Exercise directions: Below are the records. List every line holding the word "exists".

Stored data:
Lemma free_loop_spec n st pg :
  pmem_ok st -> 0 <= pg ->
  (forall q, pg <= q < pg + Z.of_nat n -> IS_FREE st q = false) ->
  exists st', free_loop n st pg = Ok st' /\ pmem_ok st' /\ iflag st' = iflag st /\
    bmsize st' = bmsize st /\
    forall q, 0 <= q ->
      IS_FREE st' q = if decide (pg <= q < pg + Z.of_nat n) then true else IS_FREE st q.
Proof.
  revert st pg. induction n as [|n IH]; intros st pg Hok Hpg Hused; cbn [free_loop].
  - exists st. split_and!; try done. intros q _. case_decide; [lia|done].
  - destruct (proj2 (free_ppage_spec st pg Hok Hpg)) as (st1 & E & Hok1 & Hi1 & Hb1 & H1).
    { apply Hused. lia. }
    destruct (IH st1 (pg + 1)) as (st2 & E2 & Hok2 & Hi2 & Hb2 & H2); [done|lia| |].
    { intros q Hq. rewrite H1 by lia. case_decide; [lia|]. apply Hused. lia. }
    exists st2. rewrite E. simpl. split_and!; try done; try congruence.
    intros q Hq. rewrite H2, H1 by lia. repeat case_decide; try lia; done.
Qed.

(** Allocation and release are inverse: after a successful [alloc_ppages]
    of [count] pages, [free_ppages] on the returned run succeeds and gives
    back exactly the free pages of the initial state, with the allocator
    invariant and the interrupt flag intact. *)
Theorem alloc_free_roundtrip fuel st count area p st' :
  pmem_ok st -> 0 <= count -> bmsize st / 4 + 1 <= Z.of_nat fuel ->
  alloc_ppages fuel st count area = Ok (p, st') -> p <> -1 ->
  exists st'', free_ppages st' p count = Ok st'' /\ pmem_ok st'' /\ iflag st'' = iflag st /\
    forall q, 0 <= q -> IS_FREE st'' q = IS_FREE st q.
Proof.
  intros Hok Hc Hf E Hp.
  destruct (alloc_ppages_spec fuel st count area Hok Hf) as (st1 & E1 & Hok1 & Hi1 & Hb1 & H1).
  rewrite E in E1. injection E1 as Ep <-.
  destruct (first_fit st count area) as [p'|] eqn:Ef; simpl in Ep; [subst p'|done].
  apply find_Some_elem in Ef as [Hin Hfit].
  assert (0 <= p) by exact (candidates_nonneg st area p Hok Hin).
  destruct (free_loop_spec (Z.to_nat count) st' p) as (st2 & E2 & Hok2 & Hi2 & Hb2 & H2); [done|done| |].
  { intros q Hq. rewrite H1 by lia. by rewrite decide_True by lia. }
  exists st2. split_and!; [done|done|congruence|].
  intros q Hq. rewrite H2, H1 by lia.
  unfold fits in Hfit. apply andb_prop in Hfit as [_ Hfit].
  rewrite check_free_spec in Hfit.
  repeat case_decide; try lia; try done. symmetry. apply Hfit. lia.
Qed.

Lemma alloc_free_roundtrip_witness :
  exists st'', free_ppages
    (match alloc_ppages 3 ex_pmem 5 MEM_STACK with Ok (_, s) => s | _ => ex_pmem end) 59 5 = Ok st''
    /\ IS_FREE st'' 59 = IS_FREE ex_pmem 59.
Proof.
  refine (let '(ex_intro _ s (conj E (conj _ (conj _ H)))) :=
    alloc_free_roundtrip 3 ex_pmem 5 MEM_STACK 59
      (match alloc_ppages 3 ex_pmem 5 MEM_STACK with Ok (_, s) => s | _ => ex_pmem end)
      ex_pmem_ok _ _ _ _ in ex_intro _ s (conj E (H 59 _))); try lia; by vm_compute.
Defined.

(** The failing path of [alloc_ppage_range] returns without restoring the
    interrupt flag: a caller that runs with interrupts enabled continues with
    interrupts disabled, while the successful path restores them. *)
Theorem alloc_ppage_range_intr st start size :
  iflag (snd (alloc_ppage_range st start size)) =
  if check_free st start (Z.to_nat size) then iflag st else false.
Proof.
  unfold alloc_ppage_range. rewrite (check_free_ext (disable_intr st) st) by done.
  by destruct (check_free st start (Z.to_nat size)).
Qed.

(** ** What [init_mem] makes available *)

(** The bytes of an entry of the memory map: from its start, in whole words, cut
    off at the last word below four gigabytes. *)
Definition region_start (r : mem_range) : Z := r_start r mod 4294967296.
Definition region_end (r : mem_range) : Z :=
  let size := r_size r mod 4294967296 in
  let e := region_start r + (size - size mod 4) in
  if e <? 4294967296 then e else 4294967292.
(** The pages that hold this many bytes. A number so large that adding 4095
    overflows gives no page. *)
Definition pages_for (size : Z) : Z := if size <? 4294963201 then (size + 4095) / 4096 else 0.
...
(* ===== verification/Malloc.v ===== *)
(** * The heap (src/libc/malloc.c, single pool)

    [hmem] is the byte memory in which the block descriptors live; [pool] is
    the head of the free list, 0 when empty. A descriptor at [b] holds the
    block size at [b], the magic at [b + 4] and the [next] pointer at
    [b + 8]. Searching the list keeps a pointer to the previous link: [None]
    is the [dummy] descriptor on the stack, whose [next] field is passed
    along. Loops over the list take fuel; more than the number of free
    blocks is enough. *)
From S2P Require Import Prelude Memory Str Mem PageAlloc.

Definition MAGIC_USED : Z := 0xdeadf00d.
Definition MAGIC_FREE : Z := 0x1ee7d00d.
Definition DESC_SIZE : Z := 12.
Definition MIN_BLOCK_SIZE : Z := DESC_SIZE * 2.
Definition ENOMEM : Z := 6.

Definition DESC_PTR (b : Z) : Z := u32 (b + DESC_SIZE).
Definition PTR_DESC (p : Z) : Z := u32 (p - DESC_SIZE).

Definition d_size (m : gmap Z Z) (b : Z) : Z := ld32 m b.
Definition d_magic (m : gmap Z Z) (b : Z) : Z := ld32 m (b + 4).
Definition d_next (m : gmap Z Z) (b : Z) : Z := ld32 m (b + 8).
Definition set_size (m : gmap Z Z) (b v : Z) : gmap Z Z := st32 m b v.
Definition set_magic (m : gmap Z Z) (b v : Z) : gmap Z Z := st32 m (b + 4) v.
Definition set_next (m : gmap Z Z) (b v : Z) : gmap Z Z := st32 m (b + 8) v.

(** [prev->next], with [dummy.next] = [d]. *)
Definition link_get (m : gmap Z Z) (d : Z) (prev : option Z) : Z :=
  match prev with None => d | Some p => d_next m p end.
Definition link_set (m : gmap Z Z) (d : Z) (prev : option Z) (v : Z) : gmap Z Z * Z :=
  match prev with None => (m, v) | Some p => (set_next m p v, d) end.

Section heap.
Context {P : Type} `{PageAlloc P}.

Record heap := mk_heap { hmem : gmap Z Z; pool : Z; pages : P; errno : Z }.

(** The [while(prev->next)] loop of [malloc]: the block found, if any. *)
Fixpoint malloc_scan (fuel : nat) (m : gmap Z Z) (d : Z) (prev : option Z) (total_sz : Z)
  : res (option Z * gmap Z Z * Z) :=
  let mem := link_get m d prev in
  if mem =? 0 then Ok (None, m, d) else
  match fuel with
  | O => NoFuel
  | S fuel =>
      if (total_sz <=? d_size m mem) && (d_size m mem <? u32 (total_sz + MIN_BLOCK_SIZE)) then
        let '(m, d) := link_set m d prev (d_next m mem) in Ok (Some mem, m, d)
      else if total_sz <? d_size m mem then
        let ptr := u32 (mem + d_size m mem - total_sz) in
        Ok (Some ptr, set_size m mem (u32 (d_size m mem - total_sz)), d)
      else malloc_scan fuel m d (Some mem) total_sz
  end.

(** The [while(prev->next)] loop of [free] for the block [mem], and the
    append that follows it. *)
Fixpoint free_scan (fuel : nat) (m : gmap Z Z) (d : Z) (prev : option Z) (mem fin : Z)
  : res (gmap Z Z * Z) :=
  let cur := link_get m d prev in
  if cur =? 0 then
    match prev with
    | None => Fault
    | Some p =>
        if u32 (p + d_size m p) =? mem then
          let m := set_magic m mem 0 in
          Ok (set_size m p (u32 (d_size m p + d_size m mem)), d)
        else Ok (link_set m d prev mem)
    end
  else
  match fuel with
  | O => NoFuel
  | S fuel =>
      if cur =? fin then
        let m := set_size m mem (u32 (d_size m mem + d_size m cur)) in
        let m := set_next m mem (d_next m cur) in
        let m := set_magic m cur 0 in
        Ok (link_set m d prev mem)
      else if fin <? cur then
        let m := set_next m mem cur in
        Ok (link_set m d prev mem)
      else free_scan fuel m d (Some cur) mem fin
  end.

Task result:
  exists st', free_loop n st pg = Ok st' /\ pmem_ok st' /\ iflag st' = iflag st /\
  - exists st. split_and!; try done. intros q _. case_decide; [lia|done].
    exists st2. rewrite E. simpl. split_and!; try done; try congruence.
  exists st'', free_ppages st' p count = Ok st'' /\ pmem_ok st'' /\ iflag st'' = iflag st /\
  exists st2. split_and!; [done|done|congruence|].
  exists st'', free_ppages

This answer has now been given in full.